EXERCISE: Sort through the entries below and pull out lines containing the word "self".

RECORDS SHOWN:

(** * midi2wave: the WaveNet streaming engine of [nn/wavenet.py]

    A shallow embedding of the convolution module [Conv] (batch [forward],
    cached single-step [infer_step]), of the [Wavenet] stack built on it
    ([__init__], [forward], [infer_step]) and of the autoregressive
    [inference] loop.

    Conventions of the embedding.
    - Numbers.  Tensor entries are exact rationals ([Qc]): the development
      speaks about the arithmetic the code performs on finite numbers, not
      about rounding or overflow.  Where the source makes zeros by a
      product with 0.0, which infinities and NaN do not give, the
      operation is also stated on entries that need not be finite
      ([float_entry]).  Statements about the range of an activation keep
      to what holds in floating point as well.
    - Tensors.  A tensor of shape B x C x T is held time-major, as the list
      of its T time slices; a slice (a [frame]) is the B x C matrix of all
      batch elements and channels at one time index.  Slicing, padding and
      concatenation along the time axis are then list operations.  The
      buffers of the inference loop, of two axes, are the lists of their
      columns.
    - Mutable objects.  [Conv.input_memory] is a field of the layer record;
      a method that mutates it returns the updated layer.
    - Failures.  Python exceptions are the [Raise] results of [result].
      The explicit checks of the source and the size checks of the
      convolution along the time axis are modelled.  Of torch's checks of
      the batch and channel extents of operands one is modelled, the one
      that decides whether [inference] runs: the write of a prediction
      into the logits buffer, which has no batch axis.  The others are
      not: the statements that a pass succeeds carry the hypotheses that
      the extents fit ([channels_fit], [input_fits], [features_fit],
      [cond_ready]) and, for the inference loop, that the input layer is
      the one-hot one and is given classes of its table
      ([onehot_input], [class_inputs]).
    - What lies outside the file.  [F.tanh] and [F.sigmoid], the samplers
      and the mu-law codec are arguments of the definitions that use them;
      a sampler is a function of the logits, as a seeded sampler is. *)

From Stdlib Require Import List Arith ZArith QArith Qcanon Qcabs Lia Bool.
Import ListNotations.

Close Scope Qc_scope.
Close Scope Q_scope.
Open Scope nat_scope.

(** ** Results of fallible code *)

Inductive error : Type :=
| AssertionError
| TypeError
| IndexError
| RuntimeError
| ValueError
| AttributeError
| UnboundLocalError
| ZeroDivisionError
(* not a Python exception: a path the embedding does not cover *)
| Unmodelled.

Inductive result (A : Type) : Type :=
| Ok (a : A)
| Raise (e : error).

Arguments Ok {A} a.
Arguments Raise {A} e.

Definition bind {A B : Type} (r : result A) (f : A -> result B) : result B :=
  match r with
  | Ok a => f a
  | Raise e => Raise e
  end.

Notation "'let*' x ':=' r 'in' k" := (bind r (fun x => k))
  (at level 10, x name, r at level 100, k at level 200).

(** ** Frames and signals *)

Definition frame : Type := list (list Qc).
Definition signal : Type := list frame.

(** [torch.zeros(size=[b, c, 1])] as one frame. *)
Definition zero_frame (b c : nat) : frame := repeat (repeat 0%Qc c) b.

(** [t.size(0)] and [t.size(1)] of a B x C x T tensor. *)
Definition batch_of (s : signal) : nat := length (hd [] s).
Definition channels_of (s : signal) : nat := length (hd [] (hd [] s)).

Definition frame_shape (b c : nat) (f : frame) : Prop :=
  length f = b /\ Forall (fun row => length row = c) f.

Definition signal_shape (b c : nat) (s : signal) : Prop :=
  Forall (frame_shape b c) s.

Definition frame_map (g : Qc -> Qc) (f : frame) : frame := map (map g) f.

Fixpoint zip_with {A B C : Type} (g : A -> B -> C) (l : list A) (m : list B)
  : list C :=
  match l, m with
  | a :: l', b :: m' => g a b :: zip_with g l' m'
  | _, _ => []
  end.

Definition frame_zip (g : Qc -> Qc -> Qc) (f1 f2 : frame) : frame :=
  zip_with (zip_with g) f1 f2.

(** Sum of [g 0 .. g (n-1)]. *)
Definition sum_upto (n : nat) (g : nat -> Qc) : Qc :=
  fold_right Qcplus 0%Qc (map g (seq 0 n)).

(** [torch.nn.Softsign]: x / (1 + |x|), computed exactly.  In float32
    the quotient rounds to 1.0 or -1.0 from |x| = 2^24 on, and it is NaN
    for an infinite x. *)
Definition softsign (x : Qc) : Qc := (x / (1 + Qcabs x))%Qc.

(** [torch.nn.functional.relu]. *)
Definition relu (x : Qc) : Qc := if Qclt_le_dec 0%Qc x then x else 0%Qc.

(** ** Entries that are not numbers *)

(** An entry of a float tensor is a finite number, an infinity or NaN.
    The embedding computes on the finite ones; the others matter where
    the source multiplies by 0.0 to make zeros. *)
Inductive float_entry : Type :=
| Finite (q : Qc)
| Infinite (negative : bool)
| NaN.

(** [v * 0.0] in floating point: zero (of the sign of [v]) for a finite
    [v], NaN for an infinity and for NaN. *)
Definition times_zero (v : float_entry) : float_entry :=
  match v with
  | Finite _ => Finite 0%Qc
  | Infinite _ => NaN
  | NaN => NaN
  end.


(** ** torch's one-dimensional convolution *)

Module Conv1d.

(** Weight of shape out_channels x in_channels x kernel_size. *)
Definition weight : Type := list (list (list Qc)).

Definition w_at (w : weight) (o c k : nat) : Qc :=
  nth k (nth c (nth o w []) []) 0%Qc.

Definition x_at (f : frame) (b c : nat) : Qc := nth c (nth b f []) 0%Qc.

Definition bias_at (bias : option (list Qc)) (o : nat) : Qc :=
  match bias with
  | Some bs => nth o bs 0%Qc
  | None => 0%Qc
  end.

(** One output frame, from the [ksize] input frames [tap 0 .. tap (ksize-1)]
    the kernel sits on. *)
Definition apply_taps (w : weight) (bias : option (list Qc))
    (in_ch ksize batch : nat) (tap : nat -> frame) : frame :=
  map (fun b =>
    map (fun o =>
      (bias_at bias o +
       sum_upto in_ch (fun c =>
         sum_upto ksize (fun k => w_at w o c k * x_at (tap k) b c)))%Qc)
      (seq 0 (length w)))
    (seq 0 batch).

(** [F.conv1d(input, weight, bias, stride, padding=0, dilation)].  torch
    rejects a kernel size, stride or dilation of 0, and an input shorter
    than the span of the kernel along the time axis. *)
Definition conv1d (w : weight) (bias : option (list Qc))
    (in_ch ksize strd dil : nat) (input : signal) : result signal :=
  let span := dil * (ksize - 1) + 1 in
  if (ksize =? 0) || (strd =? 0) || (dil =? 0) then Raise RuntimeError
  else if length input <? span then Raise RuntimeError
  else Ok (map (fun j =>
             apply_taps w bias in_ch ksize (batch_of input)
               (fun k => nth (j * strd + k * dil) input []))
             (seq 0 ((length input - span) / strd + 1))).

End Conv1d.

(** ** class Conv *)

Module Conv.

Record t : Type := mk {
  is_causal : bool;
  kernel_size : nat;
  in_channels : nat;
  dilation : nat;
  (* self.conv = torch.nn.Conv1d(in_channels, out_channels, kernel_size,
                                 stride, dilation, bias) *)
  stride : nat;
  conv_weight : Conv1d.weight;
  conv_bias : option (list Qc);
  use_act : bool;
  (* a deque of frames, leftmost first; None until infer_step is called *)
  input_memory : option (list frame)
}.

Definition set_input_memory (c : t) (m : option (list frame)) : t :=
  mk (is_causal c) (kernel_size c) (in_channels c) (dilation c) (stride c)
     (conv_weight c) (conv_bias c) (use_act c) m.

(** [self.conv(signal)] *)
Definition conv (c : t) (s : signal) : result signal :=
  Conv1d.conv1d (conv_weight c) (conv_bias c) (in_channels c)
    (kernel_size c) (stride c) (dilation c) s.

(** [torch.nn.functional.pad(signal, (n, 0))]: n zero slices on the left. *)
Definition pad_left (n : nat) (s : signal) : signal :=
  repeat (zero_frame (batch_of s) (channels_of s)) n ++ s.

Definition forward (c : t) (s : signal) : result signal :=
  let s := if is_causal c
           then pad_left ((kernel_size c - 1) * dilation c) s
           else s in
  let* s := conv c s in
  Ok (if use_act c then map (frame_map softsign) s else s).

(** [init_input_memory]: a deque of [dilation] zero frames. *)
Definition init_input_memory (c : t) (x : frame) : t :=
  set_input_memory c
    (Some (repeat (zero_frame (length x) (in_channels c)) (dilation c))).

(** [deque.pop()]: removes and returns the rightmost element. *)
Definition pop (q : list frame) : result (frame * list frame) :=
  match rev q with
  | [] => Raise IndexError
  | y :: r => Ok (y, rev r)
  end.

(** [infer_step] on one frame [x], the B x C x 1 tensor that lines 99-105
    of the source turn the argument into.  The Python result is [None]
    when the method falls off its end.  The layer is returned with the
    result, since the cache is written before the convolution runs. *)
Definition infer_step (c : t) (x : frame)
  : result (option signal) * t :=
  if kernel_size c =? 1 then
    ((let* y := conv c [x] in Ok (Some y)), c)
  else if is_causal c then
    let c := match input_memory c with
             | None => init_input_memory c x
             | Some _ => c
             end in
    let q := match input_memory c with Some q => q | None => [] end in
    let q := x :: q in
    match pop q with
    | Raise e => (Raise e, set_input_memory c (Some q))
    | Ok (x0, q) =>
        let c := set_input_memory c (Some q) in
        let x0_x1 := [x0; x] in
        ((let* y := Conv1d.conv1d (conv_weight c) (conv_bias c)
                      (in_channels c) (kernel_size c) 1 1 x0_x1 in
          Ok (Some y)), c)
    end
  else (Ok None, c).

End Conv.

(** [Conv(in_channels, out_channels, kernel_size, stride, dilation, bias,
    w_init_gain, is_causal, use_act)]: the constructor.  The entries of the
    weight and of the bias are what initialisation or a checkpoint put
    there; they are arguments, and [bias=False] drops the bias. *)
Definition Conv_init (in_ch ksize strd dil : nat)
    (bias is_causal use_act : bool)
    (w : Conv1d.weight) (b : list Qc) : Conv.t :=
  Conv.mk is_causal ksize in_ch dil strd w (if bias then Some b else None)
    use_act None.

(** ** class QuantizedInputLayer *)

Module QuantizedInputLayer.

Record t : Type := mk {
  embed : list (list Qc);   (* n_in_channels rows of n_out_channels *)
  use_act : bool
}.

(** The layer on one class index: it selects a row of the table.
    Indices are taken to be classes of the table. *)
Definition forward_entry (q : t) (i : Z) : list Qc :=
  let x := nth (Z.to_nat i) (embed q) [] in
  if use_act q then map softsign x else x.

(** The layer on one time slice, the class indices of the B batch
    elements. *)
Definition forward_slice (q : t) (x : list Z) : frame :=
  map (forward_entry q) x.

(** [forward]: embed, move the channel axis before the time axis,
    activate. *)
Definition forward (q : t) (x : list (list Z)) : signal :=
  map (forward_slice q) x.

End QuantizedInputLayer.

(** ** class UpsampleByRepetition *)

Module UpsampleByRepetition.

(** Every time slice is repeated [upscale] times in place. *)
Definition forward (upscale : nat) (X : signal) : signal :=
  flat_map (fun f => repeat f upscale) X.

End UpsampleByRepetition.

(** ** Operations on whole signals *)

Definition signal_map (g : Qc -> Qc) (s : signal) : signal :=
  map (frame_map g) s.

(** Elementwise [a + b] and [a * b] of two tensors of one shape.  For
    operands of different extents torch broadcasts or raises
    RuntimeError; these definitions are read on operands of one shape
    only, which the extents hypotheses of the statements provide. *)
Definition signal_add (a b : signal) : signal :=
  zip_with (frame_zip Qcplus) a b.
Definition signal_mul (a b : signal) : signal :=
  zip_with (frame_zip Qcmult) a b.

(** [t[:, :n, :]] and [t[:, n:, :]]. *)
Definition channels_to (n : nat) (s : signal) : signal :=
  map (map (firstn n)) s.
Definition channels_from (n : nat) (s : signal) : signal :=
  map (map (skipn n)) s.

(** [t.view(B, n, -1, T)[:, i, :, :]]: the [i]-th of [n] equal channel
    groups. *)
Definition channel_group (n i : nat) (s : signal) : signal :=
  map (map (fun row =>
    let size := length row / n in firstn size (skipn (i * size) row))) s.

(** A dropout mask: the factor (0, or 1/(1-p)) torch draws for the entry
    at time [t], batch element [b] and channel [c]. *)
Definition mask : Type := nat -> nat -> nat -> Qc.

RESPONSE TO THE EXERCISE:
  (* self.conv = torch.nn.Conv1d(in_channels, out_channels, kernel_size,
(** [self.conv(signal)] *)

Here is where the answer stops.